Civil Wars in the Netherlands

In the Netherlands a movement for church reform developed into a struggle for Dutch independence. The Catholic emperor Charles V had inherited the seventeen provinces that compose present-day Belgium and the Netherlands (see “The Habsburgs”). In the Netherlands, as elsewhere, corruption in the Roman Catholic Church and the critical spirit of the Renaissance provoked pressure for reform, and Lutheran ideas took root. Charles V had grown up in the Netherlands, however, and he was able to limit the impact of the new ideas. Charles V abdicated in 1556 and transferred power over the Netherlands to his son Philip II, who had grown up in Spain. Although Philip, like his father, opposed Protestantism, Protestant ideas spread in the Netherlands.

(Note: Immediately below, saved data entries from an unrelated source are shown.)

Lemma search_trailing c x : ∀ i b,
  isWhiteSpace c = true →
  matchText (search re i b (x ++ String c "")) = matchText (search re i b x).
Proof.
  induction x as [|d x IH]; intros i b Hc.
  - rewrite append_nil_l. apply search_step_agree.
    + intros w. split; intros H; exfalso.
      * exact (token_not_space_headed P HP c "" w b Hc H).
      * exact (token_not_in_empty P HP b w H).
    + rewrite search_unfold.
      destruct (rmatch _ _ _) as [|[w st] l] eqn:E; [reflexivity|].
      exfalso. destruct (rmatch_tokenAt (Some c) "" w st) as [H _];
        [rewrite E; left; reflexivity|].
      exact (token_not_in_empty P HP _ w H).
  - rewrite append_cons. apply search_step_agree.
    + intros w. rewrite <- append_cons. apply (tokenAt_trailing P HP), Hc.
    + apply IH, Hc.
Qed.

Lemma stringMatch_trailing c x :
  isWhiteSpace c = true →
  matchText (stringMatch (x ++ String c "") re) = matchText (stringMatch x re).
Proof. apply search_trailing. Qed.

End MatchesAndSpace.

(** ** Keywords and white space *)

Lemma includes_leading c x t h t' :
  isWhiteSpace c = true → t = String h t' → isWhiteSpace h = false →
  includes (String c x) t = includes x t.
Proof.
  intros Hc -> Hh. cbn [includes]. cbn [String.prefix].
  destruct (ascii_dec h c) as [->|_]; [congruence|reflexivity].
Qed.

Lemma includes_trailing c x t l :
  isWhiteSpace c = true → lastChar t = Some l → isWhiteSpace l = false →
  includes (x ++ String c "") t = includes x t.
Proof.
  intros Hc Hl Hls. apply eq_true_iff_eq. rewrite !includes_spec. split.
  - intros (pre & post & E).
    assert (t ≠ "") as Ht by (intros ->; discriminate).
    destruct (append_snoc_inv pre x c (t ++ post) E) as (z & Ez & ->).
    { destruct t; [contradiction Ht; reflexivity|discriminate]. }
    destruct post as [|d post].
    + rewrite append_nil_r in Ez. rewrite Ez, lastChar_snoc in Hl. congruence.
    + symmetry in Ez.
      destruct (append_snoc_inv t z c (String d post) Ez) as (p & _ & ->);
        [discriminate|]. eauto.
  - intros (pre & post & ->). exists pre, (post ++ String c "").
    rewrite !append_assoc. reflexivity.
Qed.

Ltac keyword_leading :=
  repeat (erewrite includes_leading by (eassumption || reflexivity)).

Ltac keyword_trailing :=
  repeat (erewrite includes_trailing by (eassumption || reflexivity)).

Lemma keywords_leading c x :
  isWhiteSpace c = true →
  isGreeting (String c x) = isGreeting x ∧
  isWellBeing (String c x) = isWellBeing x ∧
  isCollegeQuery (String c x) = isCollegeQuery x.
Proof.
  intros Hc. unfold isGreeting, isWellBeing, isCollegeQuery.
  keyword_leading. auto.
Qed.

Lemma keywords_trailing c x :
  isWhiteSpace c = true →
  isGreeting (x ++ String c "") = isGreeting x ∧
  isWellBeing (x ++ String c "") = isWellBeing x ∧
  isCollegeQuery (x ++ String c "") = isCollegeQuery x.
Proof.
  intros Hc. unfold isGreeting, isWellBeing, isCollegeQuery.
  keyword_trailing. auto.
Qed.

(** ** The reply and white space *)

(** The run of the classifier reads the lower-cased text only through the
    three keyword tests and the two matches. *)
Lemma run_generateAIResponse_agree tnea_colleges (a b : string) :
  isGreeting (toLowerCase a) = isGreeting (toLowerCase b) →
  isWellBeing (toLowerCase a) = isWellBeing (toLowerCase b) →
  isCollegeQuery (toLowerCase a) = isCollegeQuery (toLowerCase b) →
  matchText (stringMatch (toLowerCase a) marksRegExp) =
    matchText (stringMatch (toLowerCase b) marksRegExp) →
  matchText (stringMatch (toLowerCase a) categoryRegExp) =
    matchText (stringMatch (toLowerCase b) categoryRegExp) →
  run (generateAIResponse tnea_colleges a) =
  run (generateAIResponse tnea_colleges b).
Proof.
  intros Hg Hw Hq Hm Hc. rewrite !run_generateAIResponse. cbv zeta.
  rewrite Hg, Hw, Hq.
  destruct (stringMatch (toLowerCase a) marksRegExp) as [m1|],
    (stringMatch (toLowerCase b) marksRegExp) as [m2|]; try discriminate Hm;
    destruct (stringMatch (toLowerCase a) categoryRegExp) as [c1|],
      (stringMatch (toLowerCase b) categoryRegExp) as [c2|];
    try discriminate Hc; try reflexivity.
  simpl in Hm, Hc. injection Hm as _ ->. injection Hc as -> _. reflexivity.
Qed.
(** * Wallet core: Shamir sharing over the secp256k1 scalar field,
      the MPC wallet, guardian invites and the recovery state machine.

    The development embeds the TypeScript sources function by function:
    BigInt values are [Z] (the BigInt remainder [%] truncates toward zero,
    so it is [Z.rem]), byte arrays are lists of [Byte.byte], strings are
    [String.string] holding their UTF-8 bytes, thrown errors are the left
    summand of a result, and every method of a class takes the object's
    fields and returns them updated, also when it throws. *)

From Stdlib Require Import ZArith Lia List Bool String Ascii Strings.Byte.
From Stdlib Require Import Znumtheory Zdivisibility.
From Stdlib Require Import Zmod.ZmodInv.
Import ListNotations.
Open Scope Z_scope.

(* ================================================================== *)
(** * Field arithmetic (packages/mpc/src/shamir.ts) *)
(* ================================================================== *)

Module Field.

(** [const PRIME = 0xFFFF...4141n], the order of the secp256k1 group. *)
Definition PRIME : Z :=
  0xFFFFFFFFFFFFFFFFFFFFFFFFFFFFFFFEBAAEDCE6AF48A03BBFD25E8CD0364141.

(** The [while (exp > 0n)] loop of [modPow]; one unit of fuel per
    iteration. *)
Fixpoint modPow_loop (fuel : nat) (result base exp md : Z) : Z :=
  match fuel with
  | O => result
  | S fuel' =>
      if 0 <? exp then
        let result' :=
          if Z.rem exp 2 =? 1 then Z.rem (result * base) md else result in
        modPow_loop fuel' result' (Z.rem (base * base) md) (Z.shiftr exp 1) md
      else result
  end.

(** [modPow(base, exp, mod)].  The loop halves [exp] at every turn, so
    [log2 exp + 1] iterations exhaust it (lemma [modPow_loop_fuel]). *)
Definition modPow (base exp md : Z) : Z :=
  modPow_loop (S (Z.to_nat (Z.log2 exp))) 1 (Z.rem base md) exp md.

(** [modInverse(a, mod) = modPow(a, mod - 2n, mod)]. *)
Definition modInverse (a md : Z) : Z := modPow a (md - 2) md.

(** The final normalisation [((v % PRIME) + PRIME) % PRIME]. *)
Definition normalize (v : Z) : Z := Z.rem (Z.rem v PRIME + PRIME) PRIME.

End Field.
(** * SubscriptionManager of graphql-toolkit: a shallow embedding

    The class [SubscriptionManager], as it stands in
    [src/implementations/PerformanceMonitor.ts], and the interfaces of
    [src/interfaces/ISubscriptionManager.ts] it works on.

    - JS numbers that only ever hold integers (counters, millisecond
      timestamps, byte counts) are [Z]; the two that hold fractions
      ([errorRate], the heap size in MB) are [Q], every finite double being a
      rational.  A number that a caller passes and the code adds up is a
      double ([spec_float], binary64); a limit that a caller sets is a
      finite double, an infinity, [NaN] or [undefined].
    - [Map<string, V>] is [gmap string V].  [Set<string>] is a [list string]
      in insertion order, which is the order a JS Set iterates in.
    - Connection records are JS objects that the manager and its callers
      share: the manager's [connections] map holds references, and the
      records live in an object store ([heap]).
    - The logger is the list of entries written so far, oldest first.
    - [Date.now()], [new Date()], [Math.random()] and
      [process.memoryUsage()] are inputs of the operations that read them.
    - A function that a caller passes returns a value or throws one; what
      is kept of a thrown value is what reading its [message] gives.
    - An [async] method is given twice: as the call that nothing runs into,
      and as its stretches between [await]s, for calls that overlap.

    The classes [QueryComplexityAnalyzer] and [PerformanceMonitor] and the
    dependency handling of [SchemaComposer], of the same file, follow the
    manager, with the same conventions. *)

From Stdlib Require Import ZArith QArith Qround Lqa Ascii String List Lia SpecFloat.
From stdpp Require Import base option list sorting gmap strings.

Local Open Scope string_scope.
Local Open Scope Z_scope.

(** ** Interfaces *)

Record ISubscriptionMetadata := {
  timestamp : Z;
  source : string;
  version : option string;
  correlationId : option string
}.

Record ISubscriptionPayload (T : Type) := {
  data : T;
  payload_metadata : option ISubscriptionMetadata
}.
Arguments data {T} _.
Arguments payload_metadata {T} _.

(** How a call ends: with a value, or with a thrown [Error] (its message). *)
Inductive Completion (A : Type) : Type :=
| Normal (a : A)
| Throw (e : string).
Arguments Normal {A} _.
Arguments Throw {A} _.

(** What caller-supplied code can throw: any value.  The manager reads only
    the [message] of what it catches.  A value that is not [null] or
    [undefined] gives its [message], if it has one; [null] and [undefined]
    have no properties, and reading one throws a [TypeError] (the wording is
    that of Node); a [message] that is a getter can throw as well. *)
Inductive Thrown :=
| ThrownValue (message : option string)
| ThrownNull
| ThrownUndefined
| ThrownTrap (error : string).

(** [(error as Error).message] *)
Definition message_of (error : Thrown) : Completion (option string) :=
  match error with
  | ThrownValue message => Normal message
  | ThrownNull => Throw "Cannot read properties of null (reading 'message')"
  | ThrownUndefined => Throw "Cannot read properties of undefined (reading 'message')"
  | ThrownTrap e => Throw e
  end.

(** How a call into caller-supplied code ends. *)
Inductive Outcome (A : Type) : Type :=
| Returns (a : A)
| Throws (error : Thrown).
Arguments Returns {A} _.
Arguments Throws {A} _.

Module Connection.
Record ISubscriptionConnection := {
  id : string;
  userId : option string;
  startTime : Z;
  lastActivity : Z;
  subscriptions : list string;
  metadata : gmap string string;
  isActive : bool
}.
End Connection.
Export Connection.

(** [filter(payload, variables, context)]: the manager always calls it with
    [variables = {}] and [context = { connection }], so the model passes the
    payload and the connection record. *)
Definition ISubscriptionFilter (T : Type) : Type :=
  ISubscriptionPayload T → ISubscriptionConnection → Outcome bool.

(** The manager stores resolvers and never calls into them: the iterator
    factory is an opaque handle and the optional members are presence flags. *)
Record ISubscriptionResolver := {
  subscribe_handle : nat;
  has_resolve : bool;
  has_filter : bool
}.

Record ISubscriptionOptions := {
  bufferSize : option Z;
  keepAlive : option bool;
  keepAliveInterval : option Z;
  connectionTimeout : option Z;
  maxConnections : option Z;
  enableCompression : option bool;
  enableBatching : option bool
}.

(** [DEFAULT_SUBSCRIPTION_OPTIONS] of [src/index.ts]. *)
Definition DEFAULT_SUBSCRIPTION_OPTIONS : ISubscriptionOptions := {|
  bufferSize := Some 100;
  keepAlive := Some true;
  keepAliveInterval := Some 30000;
  connectionTimeout := Some 300000;
  maxConnections := Some 1000;
  enableCompression := Some true;
  enableBatching := Some false
|}.

Record ISubscriptionStats := {
  activeConnections : Z;
  totalSubscriptions : Z;
  messagesSent : Z;
  messagesReceived : Z;
  averageConnectionDuration : Q;
  peakConnections : Z;
  errorRate : Q;
  uptime : Z
}.

(** What [healthCheck] reports in [errors] and [warnings].  The source builds
    a message string around the number; the model keeps the number. *)
Inductive HealthMessage :=
| StaleConnectionsDetected (staleConnections : Z)
| HighErrorRate (rate : Q)
| HighMemoryUsage (megabytes : Q).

By the 1560s Protestants in the Netherlands were primarily Calvinists. Calvinism’s intellectual seriousness, moral gravity, and emphasis on any form of labor well done appealed to middle-class merchants and financiers and to working-class people. Whereas Lutherans taught respect for the powers that be, Calvinism tended to encourage opposition to authorities who were judged to be ungodly.

In the 1560s Spanish authorities attempted to suppress Calvinist worship and raised taxes, which sparked riots and a wave of iconoclasm. In response, Philip II sent twenty thousand Spanish troops, and from 1568 to 1578 civil war raged in the Netherlands between Catholics and Protestants and between the seventeen provinces and Spain. Eventually the ten southern provinces — the Spanish Netherlands (the future Belgium) — came under the control of the Spanish Habsburg forces. The seven northern provinces, led by Holland, formed the Union of Utrecht (the United Provinces), and in 1581 they declared their independence from Spain. The north was Protestant, and the south remained Catholic. Philip did not accept the independence of the north, and war continued. England was even drawn into the conflict, supplying money and troops to the United Provinces. (Spain launched the Spanish Armada, an unsuccessful invasion of England, in response.) Hostilities ended in 1609 when Spain agreed to a truce that recognized the independence of the United Provinces.